Visitors can make their way from the historic building to a new train hall, which is designed for daylight and for passengers to more easily spot where to catch their bus or train. The station also connects to Metro and DC Circulator services.

Parking is located at the lowest level, along with the majority of the pickup and drop-off area and two of the four concourses lined with retailors. From there, visitors have their pick of escalator or elevator to travel up to the train station. And above the train station is the bus facility. The project assumes increased use, so bus and train capacity has been added. The highest level offers an outdoor deck where people can be dropped off or picked up, or simply leisure along some green space.

There is also an ambitious plan to build a deck over the platforms themselves and the tracks north of the station to create a 15-acre mixed-use real estate development called Burnham Place

These are just weird ideas to be seeking public funding for.

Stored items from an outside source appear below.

(* ===== verification/Json.v ===== *)
(** * Json: the JavaScript values the controllers inspect

    A request body is what [express.json()] hands to the controllers: the
    result of [JSON.parse], i.e. [null], a boolean, a finite number, a string,
    an array or an object.  Property reads produce [undefined] as well, so
    [jsval] has a [JUndef] constructor.  Numbers are exact rationals [Q]: a
    JSON number literal is a decimal, and the tests the code performs on
    numbers ([Number.isInteger], [> 0], [<= 0], truthiness) are exact on the
    decimal value.  (Literals beyond double precision, which [JSON.parse]
    rounds, are outside the model.)

    Objects are association lists in source order; a property read returns
    the {i last} binding of a key, as [JSON.parse] keeps the last duplicate.
    Reading a property of [null] or [undefined] is a [TypeError]: [get_prop]
    returns [None] then.  The property names the controllers read ([data],
    [id], [name], [price], [status], [quantity], ...) are not properties of
    the prototypes of booleans, numbers, strings or arrays, so reading them
    on such a value gives [undefined].

    The last section serializes: [is_json] holds of the values
    [JSON.parse] can produce, and [stringify] is what a client reads back
    from [res.json]: [JSON.parse(JSON.stringify(v))], [undefined]
    properties dropped, [undefined] array elements read as [null],
    identity on JSON values ([stringify_json]). *)

From S2P Require Import Prelude.
From Stdlib Require Import QArith_base DecimalString.

Declare Scope js_scope.
Delimit Scope js_scope with js.

Inductive jsval : Type :=
| JUndef
| JNull
| JBool (b : bool)
| JNum (q : Q)
| JStr (s : string)
| JArr (xs : list jsval)
| JObj (fields : list (string * jsval)).

(** ** Conversions and tests of the language *)

(** [if (v)], [!v], [a && b], [a || b]: ToBoolean.  A number is falsy
    exactly when it is zero ([NaN] does not come out of [JSON.parse]). *)
Definition truthy (v : jsval) : bool :=
  match v with
  | JUndef | JNull => false
  | JBool b => b
  | JNum q => negb (Z.eqb (Qnum q) 0)
  | JStr s => negb (String.eqb s "")
  | JArr _ | JObj _ => true
  end.

(** [a || b] returns [a] when it is truthy, [b] otherwise. *)
Definition js_or (a b : jsval) : jsval := if truthy a then a else b.

Notation "a '||?' b" := (js_or a b) (at level 50, left associativity) : js_scope.

(** [Number.isInteger(v)]: a number whose value is a mathematical integer. *)
Definition is_integer (v : jsval) : bool :=
  match v with
  | JNum q => Z.eqb (Z.modulo (Qnum q) (Zpos (Qden q))) 0
  | _ => false
  end.

(** [v > 0] and [v <= 0], on the numbers the code compares (both are
    evaluated only after [Number.isInteger(v)] held). *)
Definition num_gt0 (v : jsval) : bool :=
  match v with JNum q => Z.ltb 0 (Qnum q) | _ => false end.

Definition num_le0 (v : jsval) : bool :=
  match v with JNum q => Z.leb (Qnum q) 0 | _ => false end.

(** [Array.isArray(v)] and [v.length] for arrays. *)
Definition is_array (v : jsval) : bool :=
  match v with JArr _ => true | _ => false end.

(** [v === "s"] and [v !== "s"]. *)
Definition strict_eq_str (v : jsval) (s : string) : bool :=
  match v with JStr s' => String.eqb s' s | _ => false end.

(** [["a", "b", ...].includes(v)] (SameValueZero on strings). *)
Definition includes_str (xs : list string) (v : jsval) : bool :=
  match v with JStr s => bool_decide (s ∈ xs) | _ => false end.

(** ** Property access *)

(** The value of key [k] in a parsed object: its last binding. *)
Definition obj_lookup (fs : list (string * jsval)) (k : string) : jsval :=
  fold_left (fun acc kv => if String.eqb kv.1 k then kv.2 else acc) fs JUndef.

(** [v[k]] / [v.k]: [None] is the [TypeError] thrown on [null]/[undefined]. *)
Definition get_prop (v : jsval) (k : string) : option jsval :=
  match v with
  | JUndef | JNull => None
  | JObj fs => Some (obj_lookup fs k)
  | _ => Some JUndef
  end.

Notation "v '.[' k ']'" := (get_prop v k) (at level 9, format "v .[ k ]") : js_scope.

Open Scope js_scope.

(** [const { data = {} } = req.body]: the default applies to [undefined]
    only; a [null] data stays [null] (and a later [data[k]] throws). *)
Definition data_default (body : jsval) : option jsval :=
  d ← body.["data"];
  Some (match d with JUndef => JObj [] | _ => d end).

(** [req.body.data || {}]. *)
Definition data_or_empty (body : jsval) : option jsval :=
  d ← body.["data"]; Some (d ||? JObj []).

(** [const { data: { k } = {} } = req.body] and [data[k]] after
    [const { data = {} } = req.body]: the same read. *)
Definition body_field (body : jsval) (k : string) : option jsval :=
  d ← data_default body; d.[k].

(** ** Template literals

    An error message is a template literal: literal text and interpolated
    values, kept as the code writes them.  Interpolated array indices are
    natural numbers, rendered in decimal as [`${i}`] does. *)

Inductive msg_part : Type :=
| MText (s : string)
| MVal (v : jsval).

Definition message := list msg_part.

Definition nat_to_string (n : nat) : string :=
  NilEmpty.string_of_uint (Nat.to_uint n).

(** ** Lemmas *)

Lemma truthy_defined v : truthy v = true -> v <> JUndef /\ v <> JNull.
Proof. destruct v; simpl; split; congruence. Qed.

Lemma js_or_truthy a b : truthy a = true -> (a ||? b) = a.
Proof. unfold js_or. by intros ->. Qed.

Lemma js_or_falsy a b : truthy a = false -> (a ||? b) = b.
Proof. unfold js_or. by intros ->. Qed.

Lemma get_prop_defined v k :
  v <> JUndef -> v <> JNull -> exists w, v.[k] = Some w.
Proof. destruct v; simpl; try congruence; eauto. Qed.

Lemma get_prop_truthy v k : truthy v = true -> exists w, v.[k] = Some w.
Proof. intros [? ?]%truthy_defined. by apply get_prop_defined. Qed.

Lemma data_or_empty_truthy body d :
  data_or_empty body = Some d -> truthy d = true.
Proof.
  unfold data_or_empty. destruct (body.["data"]) as [d0|]; simpl; [|done].
  intros [= <-]. unfold js_or. destruct (truthy d0) eqn:E; [done|done].
Qed.

Lemma obj_lookup_snoc fs k v :
  obj_lookup (fs ++ [(k, v)]) k = v.
Proof. unfold obj_lookup. rewrite fold_left_app. simpl. by rewrite String.eqb_refl. Qed.

Lemma is_integer_num v : is_integer v = true -> exists q, v = JNum q.
Proof. destruct v; simpl; try done. eauto. Qed.

#[export] Hint Resolve truthy_defined get_prop_truthy data_or_empty_truthy : grub.
#[export] Hint Rewrite js_or_truthy js_or_falsy using done : grub_rw.

(** A successful [data[k]] read implies that [req.body.data || {}] is a
    truthy value, whose properties can be read. *)
Lemma body_field_data_or_empty body k v :
  body_field body k = Some v -> exists d, data_or_empty body = Some d /\ truthy d = true.
Proof.
  unfold body_field, data_default, data_or_empty.
  destruct (body.["data"]) as [d|]; simpl; [|done]. intros _.
  exists (d ||? JObj []). split; [done|]. unfold js_or. by destruct (truthy d) eqn:E.
Qed.

(** [data[k]] succeeds for one key exactly when [data] is not [null]: then
    it succeeds for every key. *)
Lemma body_field_other body k k' v :
  body_field body k = Some v -> exists v', body_field body k' = Some v'.
Proof.
  unfold body_field. destruct (data_default body) as [d|]; simpl; [|done].
  intros Hk. destruct d; simpl in *; try done; eauto.
Qed.

Lemma js_or_truthy_r a b : truthy b = true -> truthy (a ||? b) = true.
Proof. unfold js_or. by destruct (truthy a) eqn:E. Qed.

(** After a successful [data[k]] read, every [(req.body.data || {})[k']]
    read succeeds. *)
Lemma data_or_empty_read body k v k' :
  body_field body k = Some v -> exists w, (data_or_empty body ≫= fun d => d.[k']) = Some w.
Proof.
  intros Hk. destruct (body_field_data_or_empty _ _ _ Hk) as (d & Hd & Ht).
  rewrite Hd. exact (get_prop_truthy d k' Ht).
Qed.

(** ** Bodies that read the same

    The controllers look at a body only through [data[k]] (after [const {
    data = {} } = req.body]) and [(req.body.data || {})[k]].  Two bodies
    whose reads agree on every key are equivalent; key order and shadowed
    duplicate keys in [data] do not matter. *)

Definition data_reads (body : jsval) (k : string) : option jsval * option jsval :=
  (body_field body k, data_or_empty body ≫= fun d => d.[k]).

Definition data_equiv (b1 b2 : jsval) : Prop := forall k, data_reads b1 k = data_reads b2 k.

#[export] Instance data_equiv_equivalence : Equivalence data_equiv.
Proof.
  split.
  - by intros b k.
  - intros b1 b2 H k. by rewrite H.
  - intros b1 b2 b3 H1 H2 k. by rewrite H1, H2.
Qed.

Lemma data_equiv_field b1 b2 k : data_equiv b1 b2 -> body_field b1 k = body_field b2 k.
Proof. intros H. exact (f_equal fst (H k)). Qed.

Lemma data_equiv_or b1 b2 k :
  data_equiv b1 b2 -> (data_or_empty b1 ≫= fun d => d.[k]) = (data_or_empty b2 ≫= fun d => d.[k]).
Proof. intros H. exact (f_equal snd (H k)). Qed.

(** Two bodies whose [data] objects have the same value for every key. *)
Lemma data_equiv_objs fs1 fs2 ds1 ds2 :
  obj_lookup fs1 "data" = JObj ds1 -> obj_lookup fs2 "data" = JObj ds2 ->
  (forall k, obj_lookup ds1 k = obj_lookup ds2 k) -> data_equiv (JObj fs1) (JObj fs2).
Proof.
  intros H1 H2 H k. unfold data_reads, body_field, data_default, data_or_empty. simpl.
  rewrite H1, H2. simpl. by rewrite H.
Qed.

(** ** [Number.isInteger] and [> 0] on the value of a number

    A number literal is an exact rational: [Number.isInteger] holds of it
    exactly when it is equal to an integer, whatever its representation. *)

Lemma is_integer_spec q : is_integer (JNum q) = true <-> exists z : Z, (q == inject_Z z)%Q.
Proof.
  simpl. rewrite Z.eqb_eq. unfold Qeq. simpl. split.
  - intros Hm. exists (Qnum q / Zpos (Qden q))%Z.
    apply Z.div_exact in Hm; [|lia]. rewrite Z.mul_1_r. lia.
  - intros [z Hz]. rewrite Z.mul_1_r in Hz. rewrite Hz. apply Z.mod_mul. lia.
Qed.

Lemma num_gt0_integer q z : (q == inject_Z z)%Q -> num_gt0 (JNum q) = true <-> (0 < z)%Z.
Proof.
  unfold Qeq. simpl. rewrite Z.mul_1_r, Z.ltb_lt. intros Hz.
  pose proof (Pos2Z.is_pos (Qden q)). split; nia.
Qed.

(** ** JSON values and [JSON.stringify]

    What [JSON.parse] produces never contains [undefined]: [is_json].
    [stringify v] is the value a client reads back from the text
    [JSON.stringify(v)] that [res.json] writes: a property whose value is
    [undefined] is left out, an [undefined] array element becomes [null],
    and an [undefined] top-level value writes nothing ([None]).  (Objects
    stay association lists whose reads take the last binding, as for
    request bodies.) *)

Section JsvalInd.
Variable P : jsval -> Prop.
Hypothesis HUndef : P JUndef.
Hypothesis HNull : P JNull.
Hypothesis HBool : forall b, P (JBool b).
Hypothesis HNum : forall q, P (JNum q).
Hypothesis HStr : forall s, P (JStr s).
Hypothesis HArr : forall xs, Forall P xs -> P (JArr xs).
Hypothesis HObj : forall fs, Forall (fun kv => P kv.2) fs -> P (JObj fs).

(** Induction through the arrays and objects a value contains. *)
Fixpoint jsval_nested_ind (v : jsval) : P v :=
  match v with
  | JUndef => HUndef
  | JNull => HNull
  | JBool b => HBool b
  | JNum q => HNum q
  | JStr s => HStr s
  | JArr xs =>
      HArr xs ((fix go (xs : list jsval) : Forall P xs :=
                  match xs with [] => List.Forall_nil _ | x :: r => @List.Forall_cons _ P x r (jsval_nested_ind x) (go r) end) xs)
  | JObj fs =>
      HObj fs ((fix go (fs : list (string * jsval)) : Forall (fun kv => P kv.2) fs :=
                  match fs with
                  | [] => List.Forall_nil _
                  | kv :: r => @List.Forall_cons _ (fun kv => P kv.2) kv r (jsval_nested_ind kv.2) (go r)
                  end) fs)
  end.
End JsvalInd.

Fixpoint is_json (v : jsval) : bool :=
  match v with
  | JUndef => false
  | JArr xs => (fix go (xs : list jsval) := match xs with [] => true | x :: r => is_json x && go r end) xs
  | JObj fs =>
      (fix go (fs : list (string * jsval)) := match fs with [] => true | kv :: r => is_json kv.2 && go r end) fs
  | _ => true
  end.

Fixpoint stringify (v : jsval) : option jsval :=
  match v with
  | JUndef => None
  | JArr xs =>
      Some (JArr ((fix go (xs : list jsval) :=
                     match xs with
                     | [] => []
                     | x :: r => match stringify x with Some y => y | None => JNull end :: go r
                     end) xs))
  | JObj fs =>
      Some (JObj ((fix go (fs : list (string * jsval)) :=
                     match fs with
                     | [] => []
                     | (k, x) :: r => match stringify x with Some y => (k, y) :: go r | None => go r end
                     end) fs))
  | _ => Some v
  end.

Lemma is_json_arr xs : is_json (JArr xs) = true <-> Forall (fun x => is_json x = true) xs.
Proof.
  induction xs as [|x xs IH]; simpl; [split; constructor|].
  rewrite andb_true_iff, IH, Forall_cons_iff. done.
Qed.

Lemma is_json_obj fs : is_json (JObj fs) = true <-> Forall (fun kv => is_json kv.2 = true) fs.
Proof.
  induction fs as [|kv fs IH]; simpl; [split; constructor|].
  rewrite andb_true_iff, IH, Forall_cons_iff. done.
Qed.

(** [JSON.stringify] gives back every JSON value unchanged. *)
Lemma stringify_json v : is_json v = true -> stringify v = Some v.
Proof.
  induction v as [| | | | |xs IH|fs IH] using jsval_nested_ind; try done.
  - rewrite is_json_arr. intros Hj. simpl. f_equal. f_equal.
    induction xs as [|x xs IHxs]; [done|].
    apply Forall_cons_iff in IH as [IHx IHr]. apply Forall_cons_iff in Hj as [Hx Hr].
    rewrite (IHx Hx). f_equal. by apply IHxs.
  - rewrite is_json_obj. intros Hj. simpl. f_equal. f_equal.
    induction fs as [|[k x] fs IHfs]; [done|].
    apply Forall_cons_iff in IH as [IHx IHr]. apply Forall_cons_iff in Hj as [Hx Hr]. simpl in *.
    rewrite (IHx Hx). f_equal. by apply IHfs.
Qed.

Lemma fold_lookup_json fs k acc :
  Forall (fun kv => is_json kv.2 = true) fs -> acc = JUndef \/ is_json acc = true ->
  let r := fold_left (fun acc kv => if String.eqb kv.1 k then kv.2 else acc) fs acc in
  r = JUndef \/ is_json r = true.
Proof.
  intros Hfs. revert acc. induction Hfs as [|[k' x] fs Hx Hfs IH]; intros acc Hacc; [done|].
  simpl. destruct (String.eqb k' k); apply IH; auto.
Qed.

(** A property read of a JSON value is a JSON value or [undefined]. *)
Lemma obj_lookup_json fs k :
  is_json (JObj fs) = true -> obj_lookup fs k = JUndef \/ is_json (obj_lookup fs k) = true.
Proof. rewrite is_json_obj. intros Hfs. apply fold_lookup_json; [done|by left]. Qed.

Lemma get_prop_json v k w : is_json v = true -> v.[k] = Some w -> w = JUndef \/ is_json w = true.
Proof. destruct v; simpl; intros Hj [= <-]; try by left. by apply obj_lookup_json. Qed.

(** The fields the controllers read from a JSON body are JSON values or
    [undefined]. *)
Lemma body_field_json body k v :
  is_json body = true -> body_field body k = Some v -> v = JUndef \/ is_json v = true.
Proof.
  unfold body_field, data_default. intros Hb.
  destruct (body.["data"]) as [d|] eqn:Hd; simpl; [|done].
  destruct (get_prop_json _ _ _ Hb Hd) as [->|Hdj]; simpl.
  - intros [= <-]. by left.
  - destruct d; try (by apply get_prop_json); simpl; intros [= <-]; by left.
Qed.

Lemma truthy_json_field body k v :
  is_json body = true -> body_field body k = Some v -> truthy v = true -> is_json v = true.
Proof. intros Hb Hv Ht. destruct (body_field_json _ _ _ Hb Hv) as [->|]; [done|done]. Qed.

Replacing the dingy existing train hall has some obvious upsides, but this is a commercial real estate project — either the nicer shopping facility will generate enough in additional sales and retail rents that it pencils out or it won’t. Either way, a real estate development project adjacent to the station should be a source of revenue for Amtrak, not something that it asks money for. 

The point of spending public funds on train-related infrastructure upgrades should be to make the trains better. 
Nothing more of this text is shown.